● ASSIGNMENT: When copying the data, keep every line exactly the same.

==== ENTRIES SHOWN ====

(* ===== verification/ShardScan.v ===== *)
(** * Draining the stream of a shard

    The stream of a shard delivers the columns of the merging stream without
    the deleted samples, skips columns that become empty and comes to an end;
    what it delivers answers the query over the surviving versions. *)
From S2P Require Import Prelude Model Runtime Versions MemCompact StoreSpec EngineMerge Tombstones QueryMerge Ports Shard.
From stdpp Require Import prelude strings list sorting.
From Stdlib Require Import ZArith Lia.
#[local] Open Scope Z_scope.

Definition left_in (sources : list mergeSource) : nat :=
  length (concat (map (fun src => ms_column src :: cs_items (ms_stream src)) sources)).

Section scan.
  Context `{GoRuntimeLaws}.

(** The columns a merging stream delivers before it ends without an error. *)
Inductive delivers : mergeColumnDataStream -> list ColumnData -> Prop :=
  | dl_done m m' : Next m = (false, m') -> mm_err m' = None -> delivers m []
  | dl_more m m' out : Next m = (true, m') -> delivers m' out -> (S (length out) <= left_in (mm_sources m))%nat ->
      delivers m (mm_current m' :: out).

Lemma pending_left sources : (length (concat (pending <$> sources)) <= left_in sources)%nat.
Proof.
  unfold left_in. induction sources as [|s sources IH]; [done|]. rewrite fmap_cons. cbn [map concat]. rewrite !length_app.
  unfold pending at 1. destruct (ms_valid s); simpl in *; lia.
Qed.

Lemma sources_deliver n : forall sources current, Forall source_ok sources -> (length (concat (pending <$> sources)) <= n)%nat ->
  exists out, delivers (mkMergeStream sources current None true false) out /\ merged (concat (pending <$> sources)) out /\
    (length out <= length (concat (pending <$> sources)))%nat.
Proof.
  induction n as [|n IH]; intros sources current Hok Hn; pose proof (Next_spec sources current Hok) as Hs; cbv zeta in Hs;
    destruct (Next (mkMergeStream sources current None true false)) as [[] m] eqn:En; simpl in Hs.
  2, 4: destruct Hs as [E Em]; exists []; split_and!; [by eapply dl_done|rewrite E; apply merged_nil|simpl; lia].
  - destruct Hs as (sources' & c & group & _ & _ & Hne & _ & _ & _ & _ & Hp). apply Permutation_length in Hp.
    rewrite length_app in Hp. destruct group; [done|]. simpl in Hp. lia.
  - destruct Hs as (sources' & c & group & -> & Hok' & Hne & Ek & Ec & Hg & Hlt & Hp).
    pose proof (Permutation_length Hp) as Hl. rewrite length_app in Hl.
    assert (1 <= length group)%nat by (destruct group; [done|simpl; lia]).
    destruct (IH sources' c Hok' ltac:(lia)) as (out & Hd & Hm & Hlo). exists (c :: out). split_and!.
    + apply (dl_more _ (mkMergeStream sources' c None true false)); [done|done|]. simpl.
      pose proof (pending_left sources). lia.
    + eapply (merged_step (keyOf c) group _ c); [exact Hg|done|exact Hlt|done| | |exact Hm|exact Hp].
      * rewrite Ec. destruct group as [|d group]; [done|]. exists d. split; [left|done].
      * rewrite Ec. destruct group as [|d group]; [done|]. apply mergeGroupSamples_resolves.
    + simpl. lia.
Qed.

Lemma streams_deliver streams :
  Forall (fun s => StronglySorted column_lt (cs_items s) /\ cs_err s = None) streams ->
  exists out, delivers (MergeColumnDataStreams streams) out /\ merged (concat (cs_items <$> streams)) out.
Proof.
  intros HF. destruct (initialize_spec streams HF) as (sources & Ei & Hok & Hp).
  destruct (sources_deliver _ sources zeroColumnData Hok (le_n _)) as (out & Hd & Hm & Hl). rewrite Hp in Hm, Hl.
  exists out. split; [|done].
  assert (Next (MergeColumnDataStreams streams) = Next (mkMergeStream sources zeroColumnData None true false)) as En.
  { unfold Next, MergeColumnDataStreams. simpl. by rewrite Ei. }
  assert (length (concat (cs_items <$> streams)) <= left_in (mm_sources (MergeColumnDataStreams streams)))%nat as Hleft.
  { clear. unfold left_in. simpl. induction streams as [|s streams IH]; [done|]. unfold fmap in *. simpl in *.
    rewrite !length_app. lia. }
  inversion Hd as [m m' E1 E2|m m' out' E1 E2 E3]; subst.
  - eapply dl_done; [by rewrite En|done].
  - eapply dl_more; [by rewrite En|done|]. simpl in Hl. lia.
Qed.

Lemma restrict_all_cons keep c out : restrict_all keep (c :: out) =
  (if len (cd_Samples (restrict keep c)) =? 0 then [] else [restrict keep c]) ++ restrict_all keep out.
Proof.
  unfold restrict_all. rewrite fmap_cons, filter_cons. case_decide as E; destruct (_ =? 0); by simpl in *.
Qed.

(** One call of [Next] on the shard's stream. *)
Lemma shardNext_spec inner out tombstones : delivers inner out -> forall fuel current, (length out < fuel)%nat ->
  match shardNext fuel (mkShardStream inner tombstones current None false) with
  | (false, s) => restrict_all (alive tombstones) out = [] /\ ss_err s = None
  | (true, s) => exists inner' out', s = mkShardStream inner' tombstones (ss_current s) None false /\ delivers inner' out' /\
      restrict_all (alive tombstones) out = ss_current s :: restrict_all (alive tombstones) out' /\
      (length out' < length out)%nat
  end.
Proof.
  induction 1 as [m m' En Ee|m m' out En Hd IH Hleft]; intros fuel current Hf; (destruct fuel as [|fuel]; [simpl in Hf; lia|]);
    cbn [shardNext ss_closed ss_err orb ss_inner ss_tombstones]; rewrite bool_decide_false by (by intros [? ?]);
    cbn [orb]; rewrite En; [done|].
  simpl in Hf. rewrite withSamples_restrict, restrict_all_cons.
  destruct (len (cd_Samples (restrict (alive tombstones) (mm_current m'))) =? 0) eqn:El; cbn [app].
  - specialize (IH fuel current ltac:(lia)). cbn [ss_current]. destruct (shardNext fuel _) as [[] s]; [|done].
    destruct IH as (inner' & out' & E1 & E2 & E3 & E4). exists inner', out'. split_and!; [done..|]. simpl. lia.
  - exists m', out. split_and!; [done..|]. simpl. lia.
Qed.

Lemma delivers_left inner out tombstones current : delivers inner out ->
  (length out <= streamLeft (mkShardStream inner tombstones current None false))%nat.
Proof.
  intros Hd. change (length out <= left_in (mm_sources inner))%nat. destruct Hd; simpl in *; lia.
Qed.
Lemma collectShard_spec tombstones : forall fuel inner out current, delivers inner out -> (length out < fuel)%nat ->
  collectShardLoop fuel (mkShardStream inner tombstones current None false) = (restrict_all (alive tombstones) out, None).
Proof.
  induction fuel as [|fuel IH]; intros inner out current Hd Hf; [lia|]. cbn [collectShardLoop].
  pose proof (delivers_left inner out tombstones current Hd) as Hl.
  pose proof (shardNext_spec inner out tombstones Hd (S (streamLeft (mkShardStream inner tombstones current None false))) current ltac:(lia)) as Hn.
  destruct (shardNext _ _) as [[] s]; [|by destruct Hn as [-> ->]].
  destruct Hn as (inner' & out' & -> & Hd' & -> & Hlt). simpl. by rewrite (IH inner' out' _ Hd') by lia.
Qed.

Lemma scan_answers schema query Vs streams tombstones : Forall2 (answering schema query) Vs streams ->
  let st := mkShardStream (MergeColumnDataStreams streams) tombstones zeroColumnData None false in
  exists out, collectShardLoop (S (streamLeft st)) st = (out, None) /\
    answers schema query (survivors tombstones (union_contents Vs)) out.
Proof.
  intros HF. apply answering_items in HF as [HF Hs]. destruct (streams_deliver streams Hs) as (out & Hd & Hm). intros st.
  exists (restrict_all (alive tombstones) out). split.
  - apply collectShard_spec; [done|]. pose proof (delivers_left _ out tombstones zeroColumnData Hd). unfold st. lia.
  - eapply answers_ext; [|apply answers_restrict; [apply alive_up_closed|by eapply answers_merge]].
    intros k s _ _. by rewrite survivors_alive.
Qed.
End scan.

====

● OUTPUT FOR THIS TASK:
(* ===== verification/ShardScan.v ===== *)
(** * Draining the stream of a shard

    The stream of a shard delivers the columns of the merging stream without
    the deleted samples, skips columns that become empty and comes to an end;
    what it delivers answers the query over the surviving versions. *)
From S2P Require Import Prelude Model Runtime Versions MemCompact StoreSpec EngineMerge Tombstones QueryMerge Ports Shard.
From stdpp Require Import prelude strings list sorting.
From Stdlib Require Import ZArith Lia.
#[local] Open Scope Z_scope.

Definition left_in (sources : list mergeSource) : nat :=
  length (concat (map (fun src => ms_column src :: cs_items (ms_stream src)) sources)).

Section scan.
  Context `{GoRuntimeLaws}.

(** The columns a merging stream delivers before it ends without an error. *)
Inductive delivers : mergeColumnDataStream -> list ColumnData -> Prop :=
  | dl_done m m' : Next m = (false, m') -> mm_err m' = None -> delivers m []
  | dl_more m m' out : Next m = (true, m') -> delivers m' out -> (S (length out) <= left_in (mm_sources m))%nat ->
      delivers m (mm_current m' :: out).

Lemma pending_left sources : (length (concat (pending <$> sources)) <= left_in sources)%nat.
Proof.
  unfold left_in. induction sources as [|s sources IH]; [done|]. rewrite fmap_cons. cbn [map concat]. rewrite !length_app.
  unfold pending at 1. destruct (ms_valid s); simpl in *; lia.
Qed.

Lemma sources_deliver n : forall sources current, Forall source_ok sources -> (length (concat (pending <$> sources)) <= n)%nat ->
  exists out, delivers (mkMergeStream sources current None true false) out /\ merged (concat (pending <$> sources)) out /\
    (length out <= length (concat (pending <$> sources)))%nat.
Proof.
  induction n as [|n IH]; intros sources current Hok Hn; pose proof (Next_spec sources current Hok) as Hs; cbv zeta in Hs;
    destruct (Next (mkMergeStream sources current None true false)) as [[] m] eqn:En; simpl in Hs.
  2, 4: destruct Hs as [E Em]; exists []; split_and!; [by eapply dl_done|rewrite E; apply merged_nil|simpl; lia].
  - destruct Hs as (sources' & c & group & _ & _ & Hne & _ & _ & _ & _ & Hp). apply Permutation_length in Hp.
    rewrite length_app in Hp. destruct group; [done|]. simpl in Hp. lia.
  - destruct Hs as (sources' & c & group & -> & Hok' & Hne & Ek & Ec & Hg & Hlt & Hp).
    pose proof (Permutation_length Hp) as Hl. rewrite length_app in Hl.
    assert (1 <= length group)%nat by (destruct group; [done|simpl; lia]).
    destruct (IH sources' c Hok' ltac:(lia)) as (out & Hd & Hm & Hlo). exists (c :: out). split_and!.
    + apply (dl_more _ (mkMergeStream sources' c None true false)); [done|done|]. simpl.
      pose proof (pending_left sources). lia.
    + eapply (merged_step (keyOf c) group _ c); [exact Hg|done|exact Hlt|done| | |exact Hm|exact Hp].
      * rewrite Ec. destruct group as [|d group]; [done|]. exists d. split; [left|done].
      * rewrite Ec. destruct group as [|d group]; [done|]. apply mergeGroupSamples_resolves.
    + simpl. lia.
Qed.

Lemma streams_deliver streams :
  Forall (fun s => StronglySorted column_lt (cs_items s) /\ cs_err s = None) streams ->
  exists out, delivers (MergeColumnDataStreams streams) out /\ merged (concat (cs_items <$> streams)) out.
Proof.
  intros HF. destruct (initialize_spec streams HF) as (sources & Ei & Hok & Hp).
  destruct (sources_deliver _ sources zeroColumnData Hok (le_n _)) as (out & Hd & Hm & Hl). rewrite Hp in Hm, Hl.
  exists out. split; [|done].
  assert (Next (MergeColumnDataStreams streams) = Next (mkMergeStream sources zeroColumnData None true false)) as En.
  { unfold Next, MergeColumnDataStreams. simpl. by rewrite Ei. }
  assert (length (concat (cs_items <$> streams)) <= left_in (mm_sources (MergeColumnDataStreams streams)))%nat as Hleft.
  { clear. unfold left_in. simpl. induction streams as [|s streams IH]; [done|]. unfold fmap in *. simpl in *.
    rewrite !length_app. lia. }
  inversion Hd as [m m' E1 E2|m m' out' E1 E2 E3]; subst.
  - eapply dl_done; [by rewrite En|done].
  - eapply dl_more; [by rewrite En|done|]. simpl in Hl. lia.
Qed.

Lemma restrict_all_cons keep c out : restrict_all keep (c :: out) =
  (if len (cd_Samples (restrict keep c)) =? 0 then [] else [restrict keep c]) ++ restrict_all keep out.
Proof.
  unfold restrict_all. rewrite fmap_cons, filter_cons. case_decide as E; destruct (_ =? 0); by simpl in *.
Qed.

(** One call of [Next] on the shard's stream. *)
Lemma shardNext_spec inner out tombstones : delivers inner out -> forall fuel current, (length out < fuel)%nat ->
  match shardNext fuel (mkShardStream inner tombstones current None false) with
  | (false, s) => restrict_all (alive tombstones) out = [] /\ ss_err s = None
  | (true, s) => exists inner' out', s = mkShardStream inner' tombstones (ss_current s) None false /\ delivers inner' out' /\
      restrict_all (alive tombstones) out = ss_current s :: restrict_all (alive tombstones) out' /\
      (length out' < length out)%nat
  end.
Proof.
  induction 1 as [m m' En Ee|m m' out En Hd IH Hleft]; intros fuel current Hf; (destruct fuel as [|fuel]; [simpl in Hf; lia|]);
    cbn [shardNext ss_closed ss_err orb ss_inner ss_tombstones]; rewrite bool_decide_false by (by intros [? ?]);
    cbn [orb]; rewrite En; [done|].
  simpl in Hf. rewrite withSamples_restrict, restrict_all_cons.
  destruct (len (cd_Samples (restrict (alive tombstones) (mm_current m'))) =? 0) eqn:El; cbn [app].
  - specialize (IH fuel current ltac:(lia)). cbn [ss_current]. destruct (shardNext fuel _) as [[] s]; [|done].
    destruct IH as (inner' & out' & E1 & E2 & E3 & E4). exists inner', out'. split_and!; [done..|]. simpl. lia.
  - exists m', out. split_and!; [done..|]. simpl. lia.
Qed.

Lemma delivers_left inner out tombstones current : delivers inner out ->
  (length out <= streamLeft (mkShardStream inner tombstones current None false))%nat.
Proof.
  intros Hd. change (length out <= left_in (mm_sources inner))%nat. destruct Hd; simpl in *; lia.
Qed.
Lemma collectShard_spec tombstones : forall fuel inner out current, delivers inner out -> (length out < fuel)%nat ->
  collectShardLoop fuel (mkShardStream inner tombstones current None false) = (restrict_all (alive tombstones) out, None).
Proof.
  induction fuel as [|fuel IH]; intros inner out current Hd Hf; [lia|]. cbn [collectShardLoop].
  pose proof (delivers_left inner out tombstones current Hd) as Hl.
  pose proof (shardNext_spec inner out tombstones Hd (S (streamLeft (mkShardStream inner tombstones current None false))) current ltac:(lia)) as Hn.
  destruct (shardNext _ _) as [[] s]; [|by destruct Hn as [-> ->]].
  destruct Hn as (inner' & out' & -> & Hd' & -> & Hlt). simpl. by rewrite (IH inner' out' _ Hd') by lia.
Qed.

Lemma scan_answers schema query Vs streams tombstones : Forall2 (answering schema query) Vs streams ->
  let st := mkShardStream (MergeColumnDataStreams streams) tombstones zeroColumnData None false in
  exists out, collectShardLoop (S (streamLeft st)) st = (out, None) /\
    answers schema query (survivors tombstones (union_contents Vs)) out.
Proof.
  intros HF. apply answering_items in HF as [HF Hs]. destruct (streams_deliver streams Hs) as (out & Hd & Hm). intros st.
  exists (restrict_all (alive tombstones) out). split.
  - apply collectShard_spec; [done|]. pose proof (delivers_left _ out tombstones zeroColumnData Hd). unfold st. lia.
  - eapply answers_ext; [|apply answers_restrict; [apply alive_up_closed|by eapply answers_merge]].
    intros k s _ _. by rewrite survivors_alive.
Qed.
End scan.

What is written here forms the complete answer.